Japanese sumo wrestler

Tamakasuga Ryōji (born January 7, 1972, as Ryōji Matsumoto) is a former sumo wrestler from Seiyo, Ehime Prefecture, Japan. A former amateur sumo champion, he made his professional debut in 1994 and reached a highest rank of sekiwake in 1997. He fought in the top makuuchi division for twelve years, won five special prizes and earned seven gold stars for defeating yokozuna. He retired in 2008 and is now a sumo coach. In February 2010 he took over the running of Kataonami stable.

==Career==
He entered professional sumo in January 1994, after having practiced sumo at Chuo University. He joined Kataonami stable, adopting the shikona (fighting name) of Tamakasuga ("Tama", meaning "jewel", being a common prefix at his stable). Because of his achievements in amateur sumo he was allowed to enter at the bottom of the third makushita division, skipping the lower divisions. After steady but unspectacular progress he reached the jūryō division in March 1995 and was promoted to the top division five tournaments after that, in January 1996. He scored ten wins in his top division debut and was awarded the Fighting Spirit prize.

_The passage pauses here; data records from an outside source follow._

(** What a call does once its inputs pass the validation. *)
Lemma findDivisionForLocation_accepted (latitude longitude : jsval) (lat lng : Q) (w : World) :
  truthy latitude = true -> truthy longitude = true ->
  parseFloat latitude = Fin lat -> parseFloat longitude = Fin lng ->
  findDivisionForLocation env latitude longitude w =
  match locationCache w !! cacheKey lat lng with
  | Some (CachedDivision id _) =>
      (Ok (List.find (fun d => String.eqb (division_id d) id) (divisions env)),
       log (EvDivisionFindById id) w)
  | Some CachedOutside => (Ok None, w)
  | None =>
      match scan_divisions lng lat (divisions env) with
      | Some d =>
          (Ok (Some d),
           set_cache (insert (cacheKey lat lng)
                        (CachedDivision (division_id d) (division_name d)))
             (log EvDivisionFind w))
      | None =>
          (Ok None, set_cache (insert (cacheKey lat lng) CachedOutside) (log EvDivisionFind w))
      end
  end.
Proof.
  intros Hlat Hlng Plat Plng.
  unfold findDivisionForLocation, try_catch.
  rewrite Hlat, Hlng, Plat, Plng. cbn [negb orb].
  unfold bind at 1. unfold get at 1. cbn beta iota.
  destruct (locationCache w !! cacheKey lat lng) as [[id name|]|]; try reflexivity.
  unfold bind, find_all_divisions, emit, modify, ret; cbn.
  destruct (scan_divisions lng lat (divisions env)); reflexivity.
Qed.

(** A call whose inputs fail the validation answers null and does nothing. *)
Lemma findDivisionForLocation_rejected (latitude longitude : jsval) (w : World) :
  (truthy latitude && truthy longitude)%bool = false ->
  findDivisionForLocation env latitude longitude w = (Ok None, w).
Proof.
  intros H. unfold findDivisionForLocation, try_catch.
  destruct (truthy latitude), (truthy longitude); try discriminate; reflexivity.
Qed.



End ResolveFacts.



Section CacheFacts.

Variable env : Env.

Lemma find_In {A} (f : A -> bool) (l : list A) (x : A) :
  List.find f l = Some x -> In x l.
Proof. intros H. apply List.find_some in H. tauto. Qed.

(** Division ids are unique, so looking a division up by its id gives it
    back. *)
Lemma findById_unique (ds : list Division) (d : Division) :
  NoDup (map division_id ds) -> In d ds ->
  List.find (fun d' => String.eqb (division_id d') (division_id d)) ds = Some d.
Proof.
  induction ds as [|a ds IH]; intros Hnd Hin; [contradiction|].
  cbn [map] in Hnd. apply NoDup_cons in Hnd as [Hnotin Hnd].
  cbn [List.find]. destruct Hin as [->|Hin].
  - rewrite String.eqb_refl. reflexivity.
  - destruct (String.eqb_spec (division_id a) (division_id d)) as [E|_].
    + exfalso. apply Hnotin. rewrite E. apply list_elem_of_In.
      apply in_map. exact Hin.
    + apply IH; assumption.
Qed.




End CacheFacts.


(** ** Conversation engine *)

Section EngineFacts.

Variable env : Env.
Lemma C9_ballot_order_irrelevant_witness :
  calculateRankedChoiceWinner 2 ["A"; "B"] [["A"; "B"]; ["B"; "A"]]
  = calculateRankedChoiceWinner 2 ["A"; "B"] [["B"; "A"]; ["A"; "B"]].
Proof.
  apply (C9_ballot_order_irrelevant 2 ["A"; "B"]
           [["A"; "B"]; ["B"; "A"]] [["B"; "A"]; ["A"; "B"]]).
  apply perm_swap.
Defined.

(** C10, at a catalog that holds [__proto__].  Over the candidates
    "__proto__", "A", "B", the ballot "__proto__", "A", which omits "B", has
    "__proto__" as its first entry in the working set; the test of line 704
    lets it through, and the increment of line 705 leaves the tally object as
    it was: the ballot is tallied for nobody.  With two ballots for "A" and
    two for "B" no candidate exceeds 2.5, "A" and "B" are eliminated with two
    votes each and "__proto__", which holds no tally, is returned.  The same
    happens with the full ranking "__proto__", "A", "B".  Under any other name
    the candidate is tallied once and eliminated first, and the ballot then
    gives "A" its third vote and the majority. *)
Theorem C10_proto_ballot_not_tallied :
  let options := ["__proto__"; "A"; "B"] in
  let others := [["A"; "B"; "__proto__"]; ["A"; "__proto__"; "B"];
                 ["B"; "A"; "__proto__"]; ["B"; "__proto__"; "A"]] in
  let allVotes := others ++ [["__proto__"; "A"]] in
  (firstChoice options ["__proto__"; "A"] = Some "__proto__" /\
   JS.truthy "__proto__" = true /\
   countVote options (firstPlaceVotes others options) ["__proto__"; "A"]
   = firstPlaceVotes others options)
  /\ (firstPlaceVotes allVotes options = [("A", 2); ("B", 2)] /\
      JS.getProp (firstPlaceVotes allVotes options) "__proto__" = None /\
      majorityWinner allVotes options = None /\
      eliminatedOptions allVotes options 2 = ["A"; "B"] /\
      round allVotes options = Continue ["__proto__"])
  /\ calculateRankedChoiceWinner 2 options allVotes = Some (Returns "__proto__")
  /\ calculateRankedChoiceWinner 2 options (others ++ [["__proto__"; "A"; "B"]])
     = Some (Returns "__proto__")
  /\ (firstPlaceVotes
        [["A"; "B"; "P"]; ["A"; "P"; "B"]; ["B"; "A"; "P"]; ["B"; "P"; "A"];
         ["P"; "A"]] ["P"; "A"; "B"] = [("P", 1); ("A", 2); ("B", 2)] /\
      round
        [["A"; "B"; "P"]; ["A"; "P"; "B"]; ["B"; "A"; "P"]; ["B"; "P"; "A"];
         ["P"; "A"]] ["P"; "A"; "B"] = Continue ["A"; "B"] /\
      firstPlaceVotes
        [["A"; "B"; "P"]; ["A"; "P"; "B"]; ["B"; "A"; "P"]; ["B"; "P"; "A"];
         ["P"; "A"]] ["A"; "B"] = [("A", 3); ("B", 2)] /\
      calculateRankedChoiceWinner 2 ["P"; "A"; "B"]
        [["A"; "B"; "P"]; ["A"; "P"; "B"]; ["B"; "A"; "P"]; ["B"; "P"; "A"];
         ["P"; "A"]] = Some (Returns "A")).
Proof. cbv zeta. repeat split. Qed.

(** * Further properties of the code *)

(** ** The resolver *)

Lemma countedFor_choosesFirst (currentOptions : list string) (c : string)
      (vote : list string) :
  c <> "" -> c <> JS.protoKey ->
  countedFor currentOptions c vote = choosesFirst currentOptions c vote.
Proof.
  intros E P. unfold countedFor, choosesFirst.
  destruct (firstChoice currentOptions vote) as [x|]; [|reflexivity].
  destruct (String.eqb x c) eqn:X; [|reflexivity].
  apply String.eqb_eq in X. subst x. unfold JS.truthy.
  apply String.eqb_neq in E, P. now rewrite E, P.
Qed.

Lemma countedFor_counted (currentOptions : list string) (k : string)
      (vote : list string) :
  countedFor currentOptions k vote =
  counted currentOptions vote && choosesFirst currentOptions k vote.
Proof.
  unfold countedFor, counted, choosesFirst.
  destruct (firstChoice currentOptions vote) as [x|]; [|reflexivity].
  destruct (String.eqb x k), (JS.truthy x), (negb (String.eqb x JS.protoKey));
    reflexivity.
Qed.

(** X1.  A candidate of the catalog, other than the empty string and
    [__proto__], that is the first choice of more than half of the ballots
    is returned, and in the first pass. *)
Theorem majority_of_first_choices_wins (options : list string)
        (allVotes : list (list string)) (c : string) (fuel : nat) :
  In c options -> c <> "" -> c <> JS.protoKey ->
  length allVotes < 2 * length (filter (choosesFirst options c) allVotes) ->
  calculateRankedChoiceWinner (S fuel) options allVotes = Some (Returns c).
Proof.
  intros Hin E P M.
  assert (allVotes <> []) as Hv by (intros ->; simpl in M; lia).
  rewrite calculate_nonempty by assumption. cbn [loop].
  assert (round allVotes options = Done (Returns c)) as ->; [|reflexivity].
  destruct (Nat.eq_dec (length options) 1) as [L|L].
  - destruct options as [|a [|b l]]; try discriminate.
    destruct Hin as [<-|[]]. reflexivity.
  - rewrite (round_tally _ _ L).
    assert (majorityWinner allVotes options = Some c) as ->; [|reflexivity].
    apply majorityWinner_spec. split; [assumption|].
    apply exceedsThreshold_spec.
    exists (votesFor options c allVotes). split.
    + apply tally_Some. auto.
    + unfold votesFor.
      rewrite (filter_ext _ _ (fun v => countedFor_choosesFirst options c v E P)).
      assumption.
Qed.

Lemma majority_of_first_choices_wins_witness :
  calculateRankedChoiceWinner 1 ["A"; "B"; "C"]
    [["X"; "B"; "A"]; ["B"]; ["C"; "A"]; ["B"; "C"; "A"]; ["A"; "B"]]
  = Some (Returns "B").
Proof.
  apply (majority_of_first_choices_wins ["A"; "B"; "C"]
           [["X"; "B"; "A"]; ["B"]; ["C"; "A"]; ["B"; "C"; "A"]; ["A"; "B"]]
           "B" 0).
  - simpl. auto.
  - discriminate.
  - discriminate.
  - vm_compute. repeat constructor.
Defined.

Lemma list_sum_add {A : Type} (f g : A -> nat) (l : list A) :
  list_sum (map (fun x => f x + g x) l)
  = list_sum (map f l) + list_sum (map g l).
Proof. induction l as [|x l IH]; simpl; lia. Qed.

Lemma list_sum_zero {A : Type} (f : A -> nat) (l : list A) :
  (forall x, In x l -> f x = 0) -> list_sum (map f l) = 0.
Proof.
  induction l as [|x l IH]; simpl; intros H; [reflexivity|].
  rewrite (H x (or_introl eq_refl)), IH; [reflexivity|]. intros; apply H; now right.
Qed.

Lemma list_sum_indicator (x : string) (l : list string) :
  NoDup l -> In x l ->
  list_sum (map (fun k => if String.eqb x k then 1 else 0) l) = 1.
Proof.
  induction l as [|y l IH]; simpl; [tauto|].
  intros ND Hin. inversion ND as [|? ? Hy ND']; subst.
  destruct (String.eqb x y) eqn:E.
  - apply String.eqb_eq in E. subst y.
    rewrite list_sum_zero; [reflexivity|].
    intros k Hk. destruct (String.eqb x k) eqn:E'; [|reflexivity].
    apply String.eqb_eq in E'. subst. contradiction.
  - apply String.eqb_neq in E. destruct Hin as [->|Hin]; [congruence|].
    now rewrite IH.
Qed.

Tamakasuga had a long career in the top makuuchi division of sumo, earning seven gold stars for defeating yokozuna. He upset yokozuna Akebono, Wakanohana and Takanohana in three successive tournaments from September 1998 to January 1999. The highest rank he achieved was sekiwake, but he never achieved a kachi-koshi win–loss ratio as a san'yaku wrestler, managing only a 7–8 score in his sekiwake debut, and then a 6–9 as komusubi in the next tournament. Subsequently, he spent his career either as a rank and file maegashira, or fighting his way back into the top division, as he was demoted to jūryō a number of times.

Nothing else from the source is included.